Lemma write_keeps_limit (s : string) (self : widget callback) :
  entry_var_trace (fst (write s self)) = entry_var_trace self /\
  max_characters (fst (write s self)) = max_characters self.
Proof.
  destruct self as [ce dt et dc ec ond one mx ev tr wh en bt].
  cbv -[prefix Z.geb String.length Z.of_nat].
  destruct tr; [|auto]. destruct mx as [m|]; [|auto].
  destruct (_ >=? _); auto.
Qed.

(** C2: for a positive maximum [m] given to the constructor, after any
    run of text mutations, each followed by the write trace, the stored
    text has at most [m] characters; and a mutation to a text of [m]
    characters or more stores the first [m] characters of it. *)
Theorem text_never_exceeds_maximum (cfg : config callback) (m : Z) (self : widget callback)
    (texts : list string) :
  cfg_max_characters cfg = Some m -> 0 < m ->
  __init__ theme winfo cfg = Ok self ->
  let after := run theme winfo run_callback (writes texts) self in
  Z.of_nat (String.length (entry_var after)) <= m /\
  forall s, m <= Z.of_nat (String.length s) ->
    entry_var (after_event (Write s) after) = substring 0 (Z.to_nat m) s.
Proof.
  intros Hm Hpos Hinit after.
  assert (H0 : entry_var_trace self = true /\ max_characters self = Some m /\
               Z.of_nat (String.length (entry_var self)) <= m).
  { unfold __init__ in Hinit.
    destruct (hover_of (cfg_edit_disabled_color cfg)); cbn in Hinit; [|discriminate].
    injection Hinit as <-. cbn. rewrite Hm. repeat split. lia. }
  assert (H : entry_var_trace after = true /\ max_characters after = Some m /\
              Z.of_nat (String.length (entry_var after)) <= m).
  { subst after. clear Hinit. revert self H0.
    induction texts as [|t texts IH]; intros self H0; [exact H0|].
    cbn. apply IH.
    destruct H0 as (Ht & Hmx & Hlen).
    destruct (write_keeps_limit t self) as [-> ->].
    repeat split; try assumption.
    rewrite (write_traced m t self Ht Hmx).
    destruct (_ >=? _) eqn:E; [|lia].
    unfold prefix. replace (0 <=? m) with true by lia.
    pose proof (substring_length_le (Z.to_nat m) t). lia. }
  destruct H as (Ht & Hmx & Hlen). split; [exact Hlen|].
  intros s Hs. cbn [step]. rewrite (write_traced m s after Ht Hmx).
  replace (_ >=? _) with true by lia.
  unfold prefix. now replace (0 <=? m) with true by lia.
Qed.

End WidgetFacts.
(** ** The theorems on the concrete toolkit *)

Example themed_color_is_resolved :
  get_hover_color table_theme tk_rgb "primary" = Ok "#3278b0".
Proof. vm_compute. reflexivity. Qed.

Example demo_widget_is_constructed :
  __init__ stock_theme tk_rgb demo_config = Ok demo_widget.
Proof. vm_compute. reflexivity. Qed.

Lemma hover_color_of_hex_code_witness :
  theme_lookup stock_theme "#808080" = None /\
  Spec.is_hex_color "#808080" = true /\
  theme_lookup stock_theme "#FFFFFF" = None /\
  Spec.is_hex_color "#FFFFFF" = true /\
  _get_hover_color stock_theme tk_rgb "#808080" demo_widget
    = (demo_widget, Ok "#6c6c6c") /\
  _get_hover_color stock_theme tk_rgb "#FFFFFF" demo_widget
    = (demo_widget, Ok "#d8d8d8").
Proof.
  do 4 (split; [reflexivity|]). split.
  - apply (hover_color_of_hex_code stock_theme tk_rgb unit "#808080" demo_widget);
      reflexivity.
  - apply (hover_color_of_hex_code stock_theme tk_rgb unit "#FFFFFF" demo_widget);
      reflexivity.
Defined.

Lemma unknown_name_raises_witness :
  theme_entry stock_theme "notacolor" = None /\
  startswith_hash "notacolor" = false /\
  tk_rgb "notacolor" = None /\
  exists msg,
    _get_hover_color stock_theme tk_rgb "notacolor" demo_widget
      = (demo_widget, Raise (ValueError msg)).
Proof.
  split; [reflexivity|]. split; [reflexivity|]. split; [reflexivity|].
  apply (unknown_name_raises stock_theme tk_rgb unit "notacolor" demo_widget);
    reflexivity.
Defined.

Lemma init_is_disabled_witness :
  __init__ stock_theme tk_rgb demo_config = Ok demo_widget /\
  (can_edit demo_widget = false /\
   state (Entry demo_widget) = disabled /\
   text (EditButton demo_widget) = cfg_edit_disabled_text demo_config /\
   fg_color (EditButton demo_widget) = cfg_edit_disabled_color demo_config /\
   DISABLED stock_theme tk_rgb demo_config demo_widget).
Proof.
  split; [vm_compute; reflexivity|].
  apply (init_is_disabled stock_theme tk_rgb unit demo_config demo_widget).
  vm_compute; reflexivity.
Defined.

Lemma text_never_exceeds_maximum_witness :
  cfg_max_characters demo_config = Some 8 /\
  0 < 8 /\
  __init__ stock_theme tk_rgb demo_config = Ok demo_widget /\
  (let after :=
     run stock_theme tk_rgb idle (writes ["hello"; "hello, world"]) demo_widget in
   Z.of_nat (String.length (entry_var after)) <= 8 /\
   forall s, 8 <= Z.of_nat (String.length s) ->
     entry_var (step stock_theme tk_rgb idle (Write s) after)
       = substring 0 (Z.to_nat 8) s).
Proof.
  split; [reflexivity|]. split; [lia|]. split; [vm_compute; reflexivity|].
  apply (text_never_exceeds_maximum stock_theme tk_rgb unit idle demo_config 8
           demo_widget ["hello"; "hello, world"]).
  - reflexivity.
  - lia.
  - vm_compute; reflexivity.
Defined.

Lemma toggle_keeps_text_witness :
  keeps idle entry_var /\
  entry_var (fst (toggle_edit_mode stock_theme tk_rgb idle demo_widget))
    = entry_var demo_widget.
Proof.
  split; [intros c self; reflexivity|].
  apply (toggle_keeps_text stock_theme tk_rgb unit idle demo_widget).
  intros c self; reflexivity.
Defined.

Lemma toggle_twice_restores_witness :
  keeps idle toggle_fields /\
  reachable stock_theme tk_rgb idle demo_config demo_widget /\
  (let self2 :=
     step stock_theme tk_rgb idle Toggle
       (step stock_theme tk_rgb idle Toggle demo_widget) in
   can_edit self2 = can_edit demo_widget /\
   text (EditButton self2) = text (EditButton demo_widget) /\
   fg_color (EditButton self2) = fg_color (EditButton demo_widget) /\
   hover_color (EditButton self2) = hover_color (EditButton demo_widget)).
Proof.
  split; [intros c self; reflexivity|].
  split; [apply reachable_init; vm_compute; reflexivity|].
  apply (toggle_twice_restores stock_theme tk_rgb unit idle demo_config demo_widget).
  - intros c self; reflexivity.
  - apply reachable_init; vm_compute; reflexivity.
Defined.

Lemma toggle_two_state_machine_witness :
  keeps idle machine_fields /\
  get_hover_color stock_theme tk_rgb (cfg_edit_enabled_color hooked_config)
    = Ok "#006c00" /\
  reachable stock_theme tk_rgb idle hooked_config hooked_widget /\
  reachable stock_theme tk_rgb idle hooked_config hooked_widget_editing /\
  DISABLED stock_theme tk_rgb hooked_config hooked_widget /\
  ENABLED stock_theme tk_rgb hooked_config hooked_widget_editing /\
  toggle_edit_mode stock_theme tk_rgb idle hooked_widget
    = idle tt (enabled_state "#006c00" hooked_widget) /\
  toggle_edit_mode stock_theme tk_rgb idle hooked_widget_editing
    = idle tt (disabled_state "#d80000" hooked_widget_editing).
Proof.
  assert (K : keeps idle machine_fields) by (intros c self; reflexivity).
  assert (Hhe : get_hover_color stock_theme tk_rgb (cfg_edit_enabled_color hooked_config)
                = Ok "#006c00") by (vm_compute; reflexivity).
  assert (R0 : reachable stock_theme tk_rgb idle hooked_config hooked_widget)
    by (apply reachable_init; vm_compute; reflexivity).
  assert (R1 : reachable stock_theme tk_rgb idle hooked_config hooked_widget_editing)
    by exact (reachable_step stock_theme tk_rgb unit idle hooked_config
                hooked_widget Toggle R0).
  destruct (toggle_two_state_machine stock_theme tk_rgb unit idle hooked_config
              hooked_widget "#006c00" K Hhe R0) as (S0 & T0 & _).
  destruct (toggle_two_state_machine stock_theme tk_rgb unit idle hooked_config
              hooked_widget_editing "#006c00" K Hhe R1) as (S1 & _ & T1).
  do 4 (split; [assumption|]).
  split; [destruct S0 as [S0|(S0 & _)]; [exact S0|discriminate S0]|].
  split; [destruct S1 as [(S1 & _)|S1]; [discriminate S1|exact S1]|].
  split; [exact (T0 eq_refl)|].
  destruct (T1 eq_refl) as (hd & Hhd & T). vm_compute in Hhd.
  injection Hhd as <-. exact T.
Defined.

__What is expected__
Up to and including the line that contains "destruct self as", output the records above exactly, beginning with their first line.

__Answer to this task__
Lemma write_keeps_limit (s : string) (self : widget callback) :
  entry_var_trace (fst (write s self)) = entry_var_trace self /\
  max_characters (fst (write s self)) = max_characters self.
Proof.
  destruct self as [ce dt et dc ec ond one mx ev tr wh en bt].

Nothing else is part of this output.